Il s’agit de « La Femme ailée » (« Kechô »*) et autres œuvres d’Izumi Kyôka**, écrivain japonais (XIXe-XXe siècle) qui créa, aussi bien dans ses contes fantastiques que dans ses nouvelles proches du poème en prose, un monde fait d’êtres surnaturels, de fantômes inquiétants et de femmes sensuelles, un monde sans doute en partie inspiré de sa mère artiste, qu’il perdit à l’âge de neuf ans. Fantasque, capricieux, Kyôka vivait entouré de ses peurs et superstitions ; il craignait les chiens et les éclairs et enlevait les lunettes quand il passait devant un temple, pour que rien ne brouillât son contact avec le divin. Il idéalisa le monde des geishas, au point d’en prendre une pour femme, en ajournant son mariage jusqu’au décès de son maître Ozaki Kôyô qui désapprouvait cette union. De l’Occident, il révérait les desseins étranges et décadents d’Aubrey Beardsley ; du Japon — les vieilles estampes et scènes de nô. Hélas ! les œuvres les plus fortes et les plus vraies de Kyôka restent pour l’heure inédites en français. Tel est le cas de « Nihonbashi »***, l’histoire d’un jeune homme à la recherche de sa sœur qui lui avait payé ses études en devenant geisha ; ou bien « L’Ermite du mont Kôya » (« Kôya hijiri »****), les confessions d’un moine soumis à la tentation par une magicienne voluptueuse, une sorte de Circé, qui avait le pouvoir de métamorphoser les hommes en bêtes. Même au Japon, malgré la popularité de ses œuvres, adaptées très tôt au théâtre et au cinéma, Kyôka s’éteignit dans une relative indifférence, laissé de côté par ses contemporains.

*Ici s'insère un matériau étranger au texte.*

Lemma length_tildes n : String.length (tildes n) = n.
Proof. induction n as [|n IH]; [done|]. cbn. by rewrite IH. Qed.

Lemma longest_bound used s : s ∈ used → (String.length s ≤ longest used)%nat.
Proof.
  induction used as [|a used IH]; [by intros ?%elem_of_nil|].
  cbn [longest foldr]. fold (longest used).
  intros [->|Hin]%elem_of_cons; [lia|]. apply IH in Hin. lia.
Qed.

Lemma simple_unique_fresh used s : simple_unique used s ∉ used.
Proof.
  unfold simple_unique. destruct (decide (s ∈ used)); [|done].
  intros Hin%longest_bound. rewrite length_tildes in Hin. lia.
Qed.

Lemma string_take_all n s : (String.length s ≤ n)%nat → string_take n s = s.
Proof.
  revert n. induction s as [|c s IH]; intros [|n] Hn; cbn in *; try done; try lia.
  f_equal. apply IH. lia.
Qed.

Lemma length_string_take n s : (String.length (string_take n s) ≤ n)%nat.
Proof.
  revert s. induction n as [|n IH]; intros [|c s]; cbn; try lia.
  specialize (IH s). lia.
Qed.

Lemma all_tildes_tildes n : all_tildes (tildes n) = true.
Proof. induction n as [|n IH]; [done|]. cbn. by rewrite IH. Qed.

Lemma simple_cut_short s : (String.length s ≤ 63)%nat → simple_cut s = s.
Proof.
  intros Hs. unfold simple_cut. destruct (all_tildes s); [done|]. by apply string_take_all.
Qed.

Lemma simple_cut_idemp s : simple_cut (simple_cut s) = simple_cut s.
Proof.
  unfold simple_cut. destruct (all_tildes s) eqn:Hs; [by rewrite Hs|].
  destruct (all_tildes (string_take 63 s)); [done|].
  apply string_take_all, length_string_take.
Qed.

Lemma simple_unique_fits used s :
  simple_cut s = s → simple_cut (simple_unique used s) = simple_unique used s.
Proof.
  intros Hs. unfold simple_unique. destruct (decide (s ∈ used)); [|done].
  unfold simple_cut. by rewrite all_tildes_tildes.
Qed.

Lemma simple_new_constraint_type t : ctype (simple_new_constraint t) = t.
Proof. done. Qed.

Definition simple_host : Host :=
  {| unique_name := simple_unique;
     unique_name_free := simple_unique_free;
     unique_name_fresh := simple_unique_fresh;
     cut_name := simple_cut;
     cut_name_short := simple_cut_short;
     cut_name_idemp := simple_cut_idemp;
     unique_name_fits := simple_unique_fits;
     new_constraint := simple_new_constraint;
     new_constraint_type := simple_new_constraint_type |}.

Module AddBoneChainProps.
Import AddBoneChain.

Definition generated_names (self : Operator) (N : nat) : list string :=
  seq 0 N ≫= λ i, [get_bone_name self i; get_locator_name self i].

Sa prédilection pour le fantastique, ses étranges types féminins qui rappelaient souvent, par leur beauté ténébreuse et troublante, les « belles dames sans merci » du romantisme occidental, ne correspondaient plus aux goûts du temps : « Quand je songe à Izumi Kyôka », dit un critique*****, « ce qui ne cesse de me surprendre, c’est cet enthousiasme et cette inflexible [obstination] à vouloir préserver un tel univers fantastique et plein de poésie, dans un Japon où, depuis [l’ère] Meiji, le courant principal était le réalisme… Ozaki Kôyô, ce maître pour qui Kyôka avait tant de respect, reste, me semble-t-il, en dernier lieu, un auteur réaliste. En France par exemple, même au XIXe siècle où le réalisme était le courant littéraire principal, [il] existait un certain nombre de romanciers fantastiques — Nerval, parmi d’autres… Dans la littérature japonaise contemporaine, Kyôka fait figure de cas unique et isolé ».

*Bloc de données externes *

(** * NarrativeSystem of the potato simulation (src/src/systems/OrbSystem.ts)

    A shallow embedding of the narrative state machine: the PlayerState
    record, the static choice catalog, [update], [checkZoneTransition],
    [makeChoice], [onGlitchDiscovered], [triggerEnding], [getMessage] and
    [getAvailableChoices].  JavaScript numbers are modelled as exact
    rationals [Q]; the EventBus emissions of each method are returned as an
    ordered list next to the new system value (the [Date.now()] timestamps
    and the debug console logging are left out). *)

From Stdlib Require Import QArith Qround Qpower Qabs Qfield Lqa String List ZArith Lia Bool.
Import ListNotations.

Open Scope Q_scope.

(** ** Types (src/src/types/index.ts) *)

Module Zone.
Inductive t := VOID | AWAKENING | TRANSCENDENCE.

Definition eqb (a b : t) : bool :=
  match a, b with
  | VOID, VOID | AWAKENING, AWAKENING | TRANSCENDENCE, TRANSCENDENCE => true
  | _, _ => false
  end.

(** The order VOID < AWAKENING < TRANSCENDENCE. *)
Definition rank (z : t) : nat :=
  match z with VOID => 0 | AWAKENING => 1 | TRANSCENDENCE => 2 end%nat.

Definition le (a b : t) : Prop := (rank a <= rank b)%nat.
End Zone.

Module Ending.
Inductive t := DISSOLUTION | ACCEPTANCE | TRANSCENDENCE | REBELLION.
End Ending.

(** [Choice.consequences]: all three fields are optional. *)
Record Consequences := mkConsequences {
  cq_consciousness : option Q;
  cq_fulfillment : option Q;
  cq_ending : option Ending.t
}.

Record Choice := mkChoice {
  id : string;
  text : string;
  consequences : Consequences
}.

Record PlayerState := mkPlayerState {
  consciousness : Q;
  fulfillment : Q;
  currentZone : Zone.t;
  choices : list string;
  discoveredGlitches : nat;
  timeElapsed : Q
}.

Akutagawa Ryûnosuke écrivit, dans la préface aux « Œuvres complètes » de Kyôka, des observations fort utiles pour comprendre parfaitement l’esthétique de notre auteur : « Nos lettres nationales depuis les “Histoires qui sont maintenant du passé” ne manquent pas d’êtres surnaturels ; de plus, il est vrai qu’il y a, à l’époque Edo, des chefs-d’œuvre du genre comme les “Contes de pluie et de lune”. Mais… il n’est pas d’auteur qui, aux ères Meiji et Taishô, ait utilisé au degré de Kyôka la langue parlée, la langue classique, le vocabulaire de la prose et de la poésie chinoise anciennes, et bien d’autres mots encore. Mais il y a plus : s’il fallait chercher avec qui le mettre en parallèle, il n’y aurait sans doute que les génies de l’époque Muromachi, qui composèrent les récitatifs des nô ».

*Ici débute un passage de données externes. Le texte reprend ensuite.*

(** * kfp.dsl._ops_group: scope-tree construction

    A shallow embedding of [sdk/python/kfp/dsl/_ops_group.py].

    Python objects are mutable and shared: the pipeline's lists and a parent's
    [groups] list refer to the very same [OpsGroup] object, and [__enter__]
    mutates it in place.  Objects therefore live in a store indexed by object
    identity, and every method is a state transformer that may raise. *)

From stdpp Require Import gmap strings list pretty.
From Stdlib Require Import Ascii String.

Open Scope string_scope.
Open Scope list_scope.
Open Scope stdpp_scope.
Open Scope nat_scope.

(** ** Exceptions *)

Inductive exn :=
| ValueError (msg : string)
| AssertionError
| AttributeError        (* method call on [None] *)
| TypeError             (* [re.match] on a subject that is not a string *)
| ReError               (* whatever [re] raises on a pattern, taken as is *)
| NotModelled           (* a pattern outside the fragment [py_re_match] covers *)
| StackUnderflowError   (* [pop] on an empty stack *)
| RecursionError        (* Python's recursion depth exhausted *)
| DanglingReference.    (* an identity without object: excluded by well-formedness *)

Definition NoActiveContextError : exn := ValueError "Default pipeline not defined.".
Definition InvalidExitOpError : exn := ValueError "exit_op cannot depend on any other ops.".
Definition InvalidParallelismError : exn := AssertionError.

Global Instance exn_eq_dec : EqDecision exn.
Proof. solve_decision. Defined.

(** ** Objects *)

(** Modelled from the spec: the task objects (the module [_container_op] with
    its class [ContainerOp] is not among the sources).  A task exposes a [dependent_names] query and a
    mutable [is_exit_handler] flag, and is compared by identity. *)
Record ContainerOp := mkContainerOp {
  dependent_names : list string;
  is_exit_handler : bool
}.

(** Modelled from the spec: the loop-argument / item-list value type (the
    modules [_for_loop] and [_pipeline_param] are not among the sources).  The spec
    gives it as a closed variant over a static collection, a dynamic parameter
    reference and an already wrapped value; wrapping a static collection
    records the loop's identifier code. *)
Inductive LoopArguments :=
| LoopArgumentsOfItems (items : list string) (code : string)
| LoopArgumentsOfParam (param : string).

Inductive loop_input :=
| ItemList (items : list string)
| PipelineParam (param : string)
| Wrapped (la : LoopArguments).

(** [isinstance(loop_args, _pipeline_param.PipelineParam)] *)
Definition isinstance_PipelineParam (v : loop_input) : bool :=
  match v with PipelineParam _ => true | _ => false end.

(** [isinstance(loop_args, _for_loop.LoopArguments)] *)
Definition isinstance_LoopArguments (v : loop_input) : bool :=
  match v with Wrapped _ => true | _ => false end.

(** [_for_loop.LoopArguments.from_pipeline_param] *)
Definition from_pipeline_param (v : loop_input) : loop_input :=
  match v with
  | PipelineParam p => Wrapped (LoopArgumentsOfParam p)
  | _ => v
  end.

(** [_for_loop.LoopArguments(loop_args, code)] *)
Definition LoopArguments_new (v : loop_input) (code : string) : loop_input :=
  match v with
  | ItemList items => Wrapped (LoopArgumentsOfItems items code)
  | _ => v
  end.

(** The attributes of an [OpsGroup] object, with those its subclasses add:
    [exit_op] (ExitHandler) and [items_is_pipeline_param] (ParallelFor).
    References to other objects are identities. *)
Record OpsGroup := mkOpsGroup {
  type : string;
  ops : list nat;
  groups : list nat;
  name : option string;
  dependencies : list nat;
  recursive_ref : option nat;
  loop_args : option loop_input;
  parallelism : option Z;
  exit_op : option nat;
  items_is_pipeline_param : option bool
}.

Definition set_ops (l : list nat) (g : OpsGroup) : OpsGroup :=
  mkOpsGroup (type g) l (groups g) (name g) (dependencies g) (recursive_ref g)
             (loop_args g) (parallelism g) (exit_op g) (items_is_pipeline_param g).
Definition set_groups (l : list nat) (g : OpsGroup) : OpsGroup :=
  mkOpsGroup (type g) (ops g) l (name g) (dependencies g) (recursive_ref g)
             (loop_args g) (parallelism g) (exit_op g) (items_is_pipeline_param g).
Definition set_name (n : option string) (g : OpsGroup) : OpsGroup :=
  mkOpsGroup (type g) (ops g) (groups g) n (dependencies g) (recursive_ref g)
             (loop_args g) (parallelism g) (exit_op g) (items_is_pipeline_param g).
Definition set_dependencies (l : list nat) (g : OpsGroup) : OpsGroup :=
  mkOpsGroup (type g) (ops g) (groups g) (name g) l (recursive_ref g)
             (loop_args g) (parallelism g) (exit_op g) (items_is_pipeline_param g).
Definition set_recursive_ref (r : option nat) (g : OpsGroup) : OpsGroup :=
  mkOpsGroup (type g) (ops g) (groups g) (name g) (dependencies g) r
             (loop_args g) (parallelism g) (exit_op g) (items_is_pipeline_param g).
Definition set_loop_args (v : option loop_input) (g : OpsGroup) : OpsGroup :=
  mkOpsGroup (type g) (ops g) (groups g) (name g) (dependencies g) (recursive_ref g)
             v (parallelism g) (exit_op g) (items_is_pipeline_param g).
Definition set_parallelism (v : option Z) (g : OpsGroup) : OpsGroup :=
  mkOpsGroup (type g) (ops g) (groups g) (name g) (dependencies g) (recursive_ref g)
             (loop_args g) v (exit_op g) (items_is_pipeline_param g).
Definition set_exit_op (v : option nat) (g : OpsGroup) : OpsGroup :=
  mkOpsGroup (type g) (ops g) (groups g) (name g) (dependencies g) (recursive_ref g)
             (loop_args g) (parallelism g) v (items_is_pipeline_param g).
Definition set_items_is_pipeline_param (v : option bool) (g : OpsGroup) : OpsGroup :=
  mkOpsGroup (type g) (ops g) (groups g) (name g) (dependencies g) (recursive_ref g)
             (loop_args g) (parallelism g) (exit_op g) v.

(** Modelled from the spec: the active build context (the module [_pipeline]
    with its class [Pipeline] is not among the sources).  It holds the groups registered so far, in order of
    registration (the [groups] attribute that the recursion lookup scans), the
    stack of currently open groups (top last) and the group-id counter. *)
Module Pipeline.
Record t := mk {
  groups : list nat;
  stack : list nat;
  group_id : N
}.
End Pipeline.

(** ** The store *)

Record State := mkState {
  group_heap : gmap nat OpsGroup;
  op_heap : gmap nat ContainerOp;
  default_pipeline : option Pipeline.t      (* [Pipeline._default_pipeline] *)
}.

Inductive Result (A : Type) :=
| Ok (a : A)
| Raise (e : exn).
Arguments Ok {A} a.
Arguments Raise {A} e.

(** A method call: it returns or raises, and leaves a store either way. *)
Definition M (A : Type) : Type := State → Result A * State.

Definition raise {A} (e : exn) : M A := λ st, (Raise e, st).

Global Instance M_ret : MRet M := λ A a st, (Ok a, st).
Global Instance M_bind : MBind M := λ A B k m st,
  match m st with
  | (Ok a, st') => k a st'
  | (Raise e, st') => (Raise e, st')
  end.

Definition get_group (g : nat) : M OpsGroup :=
  λ st, match group_heap st !! g with
        | Some o => (Ok o, st)
        | None => (Raise DanglingReference, st)
        end.

Definition update_group (g : nat) (f : OpsGroup → OpsGroup) : M unit :=
  λ st, match group_heap st !! g with
        | Some o => (Ok tt, mkState (<[g := f o]> (group_heap st)) (op_heap st)
                                    (default_pipeline st))
        | None => (Raise DanglingReference, st)
        end.

Definition get_op (o : nat) : M ContainerOp :=
  λ st, match op_heap st !! o with
        | Some c => (Ok c, st)
        | None => (Raise DanglingReference, st)
        end.

Definition update_op (o : nat) (f : ContainerOp → ContainerOp) : M unit :=
  λ st, match op_heap st !! o with
        | Some c => (Ok tt, mkState (group_heap st) (<[o := f c]> (op_heap st))
                                    (default_pipeline st))
        | None => (Raise DanglingReference, st)
        end.

(** A new object gets an identity no object has. *)
Definition alloc_group (o : OpsGroup) : M nat :=
  λ st, let g := fresh (dom (group_heap st)) in
        (Ok g, mkState (<[g := o]> (group_heap st)) (op_heap st) (default_pipeline st)).

Definition set_pipeline (p : Pipeline.t) : M unit :=
  λ st, (Ok tt, mkState (group_heap st) (op_heap st) (Some p)).

(** [for x in l: body(x)] *)
Fixpoint for_each {A} (l : list A) (body : A → M unit) : M unit :=
  match l with
  | [] => mret tt
  | x :: l' => body x;; for_each l' body
  end.

(** ** Strings *)

(** [s.replace(a, b)] for one-character [a] and [b]. *)
Fixpoint replace (a b : ascii) (s : string) : string :=
  match s with
  | EmptyString => EmptyString
  | String c s' => String (if Ascii.eqb c a then b else c) (replace a b s')
  end.

(** [l.remove(x)]: drops the first item equal to [x]. *)
Fixpoint list_remove (x : nat) (l : list nat) : list nat :=
  match l with
  | [] => []
  | y :: l' => if decide (x = y) then l' else y :: list_remove x l'
  end.

(** ** The pipeline's operations *)

(** [_pipeline.Pipeline.get_default_pipeline()] as the source tests its
    result: the active context, or [None]. *)
Definition get_default_pipeline : M (option Pipeline.t) :=
  λ st, (Ok (default_pipeline st), st).

(** A method call on the result of [get_default_pipeline()]: on [None] it is an
    attribute lookup on [None]. *)
Definition the_pipeline : M Pipeline.t :=
  p ← get_default_pipeline;
  match p with
  | Some p => mret p
  | None => raise AttributeError
  end.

Sa prédilection pour le fantastique, ses étranges types féminins

Voici un passage qui donnera une idée du style de « La Femme ailée » : « Sous ce micocoulier avait été construite une guérite minuscule, guère plus grosse qu’une boîte, où nous vivions tous deux, ma mère et moi. Le pont, quant à lui, était d’une construction fort rudimentaire, juste de quoi faire l’affaire, il faut dire : on avait relié les pieux par des planches et, en guise de parapet, on avait vaguement posé des troncs de bambou. Malgré cela, même si le pont vacillait un peu quand cinq à dix personnes le traversaient à la fois, il n’y avait pas à craindre de le voir céder et s’écrouler… On peut y voir passer la fille d’un grossiste, vêtue de son joli kimono ; ou le riche propriétaire de quelque retraite ; ou tel autre encore, titubant sur le chemin, gourde à la taille et rameau en fleurs sur l’épaule »******.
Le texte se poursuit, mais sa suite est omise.